The stock market said, salivatingly, it enjoyed Ford Motor Co.'s pain. No sooner had Ford announced the impending demise of 20,000 to 25,000 jobs than the market smiled, nodded and bid up Ford stock by 5 percent: the underlying assumption being that, for Ford, as for the whole U.S. automotive industry, the old days are over and new ones are commencing.
There's a lot of that going around right now: cars, airlines, textiles, newspapers. It hurts. And it saddens. As an experience, it seems embedded in our national life. The sooner we get used to it, perhaps, the better for all.
Popular wisdom tells us life has no guarantees. Yet, starting in the '40s, the workplace seemed to offer at least some strong probabilities. One could go to work for a large company, stay on and on, retire with ample -- or at least adequate -- benefits, and coast from there to the, ah, place of final repose.
The tribulations of the U.S. auto industry -- Ford's plight is merely representative -- call to mind what an atypical period we have been living in. The dream of lifetime employment -- anywhere -- was a fantasy of the post-Depression, post-World War II era. Labor and management in the '40s and '50s thought people would keep on buying cars (or TVs, or refrigerators, or cameras) and management would pass on the proceeds to stockholders and workers.
All that meant was that technology and native restlessness had yet to create the kind of competitive situation we live in today: new ideas and methods vying for public favor -- and wresting that favor away from its previous guardians.

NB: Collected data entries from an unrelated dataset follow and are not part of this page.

(* ===== verification/Model.v ===== *)
(** * Model: data handed between services ([model/channel.go], [model/respond.go],
    the sources of data of [pkg/register], the requests of [config/msg.go] and
    [config/msg_group.go] that this library only declares)

    The structs, and the JSON form of a channel's details. *)
From S2P Require Import Prelude GoStr Json Visibility ImApi GroupMsg Modules.

#[global] Open Scope Z_scope.
#[global] Open Scope go_scope.

Record channel_ref := mkChannelRef { ref_ChannelID : gostring; ref_ChannelType : Z }.

Record ChannelResp := mkChannelResp {
  ch_Channel : channel_ref; ch_ParentChannel : option channel_ref;
  ch_Username : gostring; ch_Name : gostring; ch_Logo : gostring; ch_Remark : gostring; ch_Status : Z; ch_Online : Z;
  ch_LastOffline : Z; ch_DeviceFlag : Z; ch_Receipt : Z; ch_Robot : Z; ch_Category : gostring; ch_Stick : Z; ch_Mute
  : Z; ch_ShowNick : Z; ch_Follow : Z; ch_BeDeleted : Z; ch_BeBlacklist : Z; ch_Notice : gostring; ch_Save : Z;
  ch_Forbidden : Z; ch_Invite : Z; ch_Flame : Z; ch_FlameSecond : Z; ch_Extra : option (gmap gostring json) }.

Definition channel_ref_json (r : channel_ref) : json :=
  JObj [("channel_id" : gostring, JStr (ref_ChannelID r)); ("channel_type" : gostring, JInt (ref_ChannelType r))].

(** In the order of the fields; a parent that is absent and an empty user name are
    left out. *)
Definition ChannelResp_json (c : ChannelResp) : json :=
  JObj ([("channel" : gostring, channel_ref_json (ch_Channel c))] ++
    omitempty (match ch_ParentChannel c with None => true | Some _ => false end) "parent_channel"
      (match ch_ParentChannel c with None => JNull | Some r => channel_ref_json r end) ++
    omitempty (eqs (ch_Username c) []) "username" (JStr (ch_Username c)) ++
    [("name" : gostring, JStr (ch_Name c)); ("logo" : gostring, JStr (ch_Logo c)); ("remark" : gostring, JStr
     (ch_Remark c)); ("status" : gostring, JInt (ch_Status c)); ("online" : gostring, JInt (ch_Online c));
     ("last_offline" : gostring, JInt (ch_LastOffline c)); ("device_flag" : gostring, JInt (ch_DeviceFlag c));
     ("receipt" : gostring, JInt (ch_Receipt c)); ("robot" : gostring, JInt (ch_Robot c)); ("category" : gostring,
     JStr (ch_Category c)); ("stick" : gostring, JInt (ch_Stick c)); ("mute" : gostring, JInt (ch_Mute c));
     ("show_nick" : gostring, JInt (ch_ShowNick c)); ("follow" : gostring, JInt (ch_Follow c)); ("be_deleted" :
     gostring, JInt (ch_BeDeleted c)); ("be_blacklist" : gostring, JInt (ch_BeBlacklist c)); ("notice" : gostring,
     JStr (ch_Notice c)); ("save" : gostring, JInt (ch_Save c)); ("forbidden" : gostring, JInt (ch_Forbidden c));
     ("invite" : gostring, JInt (ch_Invite c)); ("flame" : gostring, JInt (ch_Flame c)); ("flame_second" : gostring,
     JInt (ch_FlameSecond c));
     ("extra" : gostring, match ch_Extra c with None => JNull | Some m => obj_of_map m end)]).

(** The keys of the object are pairwise different, so it reads back as a map that
    holds every field. *)
Definition object_keys (v : json) : list gostring := match v with JObj kvs => map fst kvs | _ => [] end.

Lemma ChannelResp_keys c : NoDup (object_keys (ChannelResp_json c)).
Proof.
  unfold ChannelResp_json, omitempty, object_keys.
  destruct (ch_ParentChannel c), (eqs (ch_Username c) []); cbn [map app fst]; apply (bool_decide_unpack _); vm_compute; reflexivity.
Qed.

Lemma ChannelResp_parent c : "parent_channel"%go ∈ object_keys (ChannelResp_json c) <-> ch_ParentChannel c <> None.
Proof.
  unfold ChannelResp_json, omitempty, object_keys.
  destruct (ch_ParentChannel c), (eqs (ch_Username c) []); cbn [map app fst]; (split; [|try done]);
    first [done | intros _; apply (bool_decide_unpack _); vm_compute; reflexivity | intros Hin; revert Hin; apply (bool_decide_unpack _); vm_compute; reflexivity].
Qed.

(** ** Answers of the sources of data *)

Record Invite := mkInvite { inv_InviteCode : gostring; inv_Vercode : gostring; inv_Uid : gostring }.
Record FriendResp := mkFriend { fr_Remark : gostring; fr_ToUID : gostring; fr_IsDeleted : Z; fr_IsAlone : Z; fr_ShortNo : gostring }.
Record GroupMemberResp := mkGroupMember {
  gm_GroupNo : gostring; gm_UID : gostring; gm_Name : gostring; gm_Remark : gostring; gm_InviteUID : gostring;
  gm_IsDeleted : Z; gm_Role : Z; gm_Status : Z; gm_CreatedAt : gostring; gm_ForbiddenExpirTime : Z }.
Record DeviceResp := mkDevice { dv_ID : Z; dv_DeviceID : gostring; dv_DeviceName : gostring; dv_UID : gostring; dv_DeviceModel : gostring }.
Record BaseUserVO := mkBaseUser { bu_UID : gostring; bu_Name : gostring }.
Record CallingChannelResp := mkCallingChannel {
  cc_ChannelID : gostring; cc_ChannelType : Z; cc_RoomName : gostring; cc_Participants : list BaseUserVO }.

(** ** Sources of data ([register.go])

    A function of a source may be absent (nil), and fails with an error [E]. *)
Section Sources.
Context {E : Type}.

Record IMDatasource := mkIMDatasource {
  HasData : option (gostring -> Z -> Z);
  Subscribers : option (gostring -> Z -> E + list gostring);
  ChannelInfo : option (gostring -> Z -> E + gmap gostring json);
  Blacklist : option (gostring -> Z -> E + list gostring);
  Whitelist : option (gostring -> Z -> E + list gostring);
  SystemUIDs : option (E + list gostring) }.

Record BussDataSource := mkBussDataSource {
  ChannelGet : option (gostring -> Z -> gostring -> E + option ChannelResp);
  IsShowShortNo : option (gostring -> gostring -> gostring -> E + (bool * gostring));
  GetInviteCode : option (gostring -> E + option Invite);
  GetFriends : option (gostring -> E + list FriendResp);
  GetGroupMember : option (gostring -> gostring -> E + option GroupMemberResp);
  GetDevice : option (list Z -> E + list DeviceResp);
  GetCallingChannel : option (gostring -> list gostring -> E + list CallingChannelResp) }.
End Sources.

(** ** Requests and answers of [config/] for the servers on top

    Nothing in this library fills them in; the structs and what they are in JSON.
    A pointer in a list may be nil. *)

Definition pointer_json {A} (f : A -> json) (p : option A) : json := match p with Some a => f a | None => JNull end.

Record MessageDeleteReq := mkMessageDeleteReq { md_UID : gostring; md_ChannelID : gostring; md_ChannelType : Z; md_MessageIDs : slice Z }.
Definition MessageDeleteReq_json (r : MessageDeleteReq) : json :=
  JObj [("uid"%go, JStr (md_UID r)); ("channel_id"%go, JStr (md_ChannelID r)); ("channel_type"%go, JInt (md_ChannelType r));
            ("message_ids"%go, slice_json JInt (md_MessageIDs r))].

Record CMDGroupAvatarUpdateReq := mkCMDGroupAvatarUpdateReq { ga_GroupNo : gostring; ga_Members : slice gostring }.
Definition CMDGroupAvatarUpdateReq_json (r : CMDGroupAvatarUpdateReq) : json :=
  JObj [("group_no"%go, JStr (ga_GroupNo r)); ("members"%go, slice_json JStr (ga_Members r))].

Record CMDResp := mkCMDResp { cr_CMD : gostring; cr_Param : json }.
Definition CMDResp_json (r : CMDResp) : json := JObj [("cmd"%go, JStr (cr_CMD r)); ("param"%go, cr_Param r)].

Record SyncUserConversationRespWrap := mkSyncUserConversationRespWrap {
  sw_Conversations : slice (option SyncUserConversationResp); sw_CMDVersion : Z; sw_CMDs : slice (option CMDResp) }.

Record UserResp := mkUserResp { ur_UID : gostring; ur_Name : gostring }.
Definition UserResp_json (r : UserResp) : json := JObj [("uid"%go, JStr (ur_UID r)); ("name"%go, JStr (ur_Name r))].

Record ReactionResp := mkReactionResp { rr_Seq : gostring; rr_Users : slice UserResp; rr_Emoji : gostring; rr_Count : Z }.
Definition ReactionResp_json (r : ReactionResp) : json :=
  JObj [("seq"%go, JStr (rr_Seq r)); ("users"%go, slice_json UserResp_json (rr_Users r)); ("emoji"%go, JStr (rr_Emoji r)); ("count"%go, JInt (rr_Count r))].

Record UpdateSearchMessageReq := mkUpdateSearchMessageReq { us_ChannelID : gostring; us_MessageIDs : slice gostring }.
Definition UpdateSearchMessageReq_json (r : UpdateSearchMessageReq) : json :=
  JObj [("channel_id"%go, JStr (us_ChannelID r)); ("message_ids"%go, slice_json JStr (us_MessageIDs r))].

Record MsgGroupDisband := mkMsgGroupDisband { gd_GroupNo : gostring; gd_Operator : gostring; gd_OperatorName : gostring }.
Definition MsgGroupDisband_json (r : MsgGroupDisband) : json :=
  JObj [("group_no"%go, JStr (gd_GroupNo r)); ("operator"%go, JStr (gd_Operator r)); ("operator_name"%go, JStr (gd_OperatorName r))].

(** An employee of an organisation or department; [Action] is add or delete. *)
Record OrgOrDeptEmployeeVO := mkOrgOrDeptEmployeeVO {
  oe_Operator : gostring; oe_OperatorName : gostring; oe_EmployeeUid : gostring; oe_EmployeeName : gostring; oe_GroupNo : gostring; oe_Action : gostring }.
Definition OrgOrDeptEmployeeVO_json (r : OrgOrDeptEmployeeVO) : json :=
  JObj [("operator"%go, JStr (oe_Operator r)); ("operator_name"%go, JStr (oe_OperatorName r)); ("employee_uid"%go, JStr (oe_EmployeeUid r));
            ("employee_name"%go, JStr (oe_EmployeeName r)); ("group_no"%go, JStr (oe_GroupNo r)); ("action"%go, JStr (oe_Action r))].

Record MsgOrgOrDeptCreateReq := mkMsgOrgOrDeptCreateReq {
  oc_GroupNo : gostring; oc_GroupCategory : gostring; oc_Name : gostring; oc_Operator : gostring; oc_OperatorName : gostring;
  oc_Members : slice (option OrgOrDeptEmployeeVO) }.
Definition MsgOrgOrDeptCreateReq_json (r : MsgOrgOrDeptCreateReq) : json :=
  JObj [("group_no"%go, JStr (oc_GroupNo r)); ("group_category"%go, JStr (oc_GroupCategory r)); ("name"%go, JStr (oc_Name r));
            ("operator"%go, JStr (oc_Operator r)); ("operator_name"%go, JStr (oc_OperatorName r));
            ("members"%go, slice_json (pointer_json OrgOrDeptEmployeeVO_json) (oc_Members r))].

Record MsgOrgOrDeptEmployeeUpdateReq := mkMsgOrgOrDeptEmployeeUpdateReq { ou_Members : slice (option OrgOrDeptEmployeeVO) }.
Definition MsgOrgOrDeptEmployeeUpdateReq_json (r : MsgOrgOrDeptEmployeeUpdateReq) : json :=
  JObj [("members"%go, slice_json (pointer_json OrgOrDeptEmployeeVO_json) (ou_Members r))].

Record MsgOrgOrDeptEmployeeAddReq := mkMsgOrgOrDeptEmployeeAddReq { oa_GroupNo : gostring; oa_Name : gostring; oa_Members : slice (option UserBaseVo) }.
Definition MsgOrgOrDeptEmployeeAddReq_json (r : MsgOrgOrDeptEmployeeAddReq) : json :=
  JObj [("group_no"%go, JStr (oa_GroupNo r)); ("name"%go, JStr (oa_Name r)); ("members"%go, slice_json member_json (oa_Members r))].

Record OrgEmployeeExitReq := mkOrgEmployeeExitReq { ox_Operator : gostring; ox_GroupNos : slice gostring }.
Definition OrgEmployeeExitReq_json (r : OrgEmployeeExitReq) : json :=
  JObj [("operator"%go, JStr (ox_Operator r)); ("group_nos"%go, slice_json JStr (ox_GroupNos r))].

Ford, less and less able to make vehicles customers wanted, on the terms for which it wanted to sell them, saw these customers turn to overseas manufacturers. Chrysler and General Motors went down the same bleak street. The old habits held no longer, the most perilous of those being the habit of making large pension and benefit concessions to the unions and then hoping to recover the cost through the customers' habit of buying Fords, etc. What happens when that doesn't work -- when the customers, that is, buy fewer Fords? What happened this week is what happens: A company reorders its priorities at severe cost to workers who believed for some reason (possibly because the company encouraged such a belief) that, yes, some guarantees life does have.
The pain and the awfulness are real and widespread. And not confined to the automotive industry. The newspaper business, once my own industry, is suffering radical customer withdrawals. The Internet scratches customer itches that, for some, no printed source can hope to address. In response, newspapers are desperately reinventing themselves by downsizing payrolls, redesigning the product or -- in some sad cases -- dumbing down.
Bad or good? Both, really. Bad for those who see their expectations blunted and their jobs lost. Good for consumers who end up getting -- as is conventionally the case in these revolutionary contexts -- more for less. And good for the quick and ambitious who, seeing the train pulling out of the station, jump aboard.
For all the pain, we rarely find ourselves living in economic ruins. New skyscrapers are perpetually on their way up. We call it, following the Austrian-born economist Joseph Schumpeter, "creative destruction." An old model dies; a new one rises, Phoenix-like, from the rubble and debris.
Turnover in a dynamic capitalist society is perpetual, like it or not. Perpetual and painful -- one of those paradoxes that life insists on flaunting. Companies that come back have to die a little in order to live again. The dreams, the hopes, of ordinary people get slammed, but in time, new ways of doing things -- and new things that replace old things -- create new jobs and new opportunities.
A second consolation: If capitalism can hurt -- which it can, unmistakably -- think how slight is that pain compared to the mediocrity, the stupor, the gritty grayness produced by every experiment ever conducted under the gospel of regulated "success."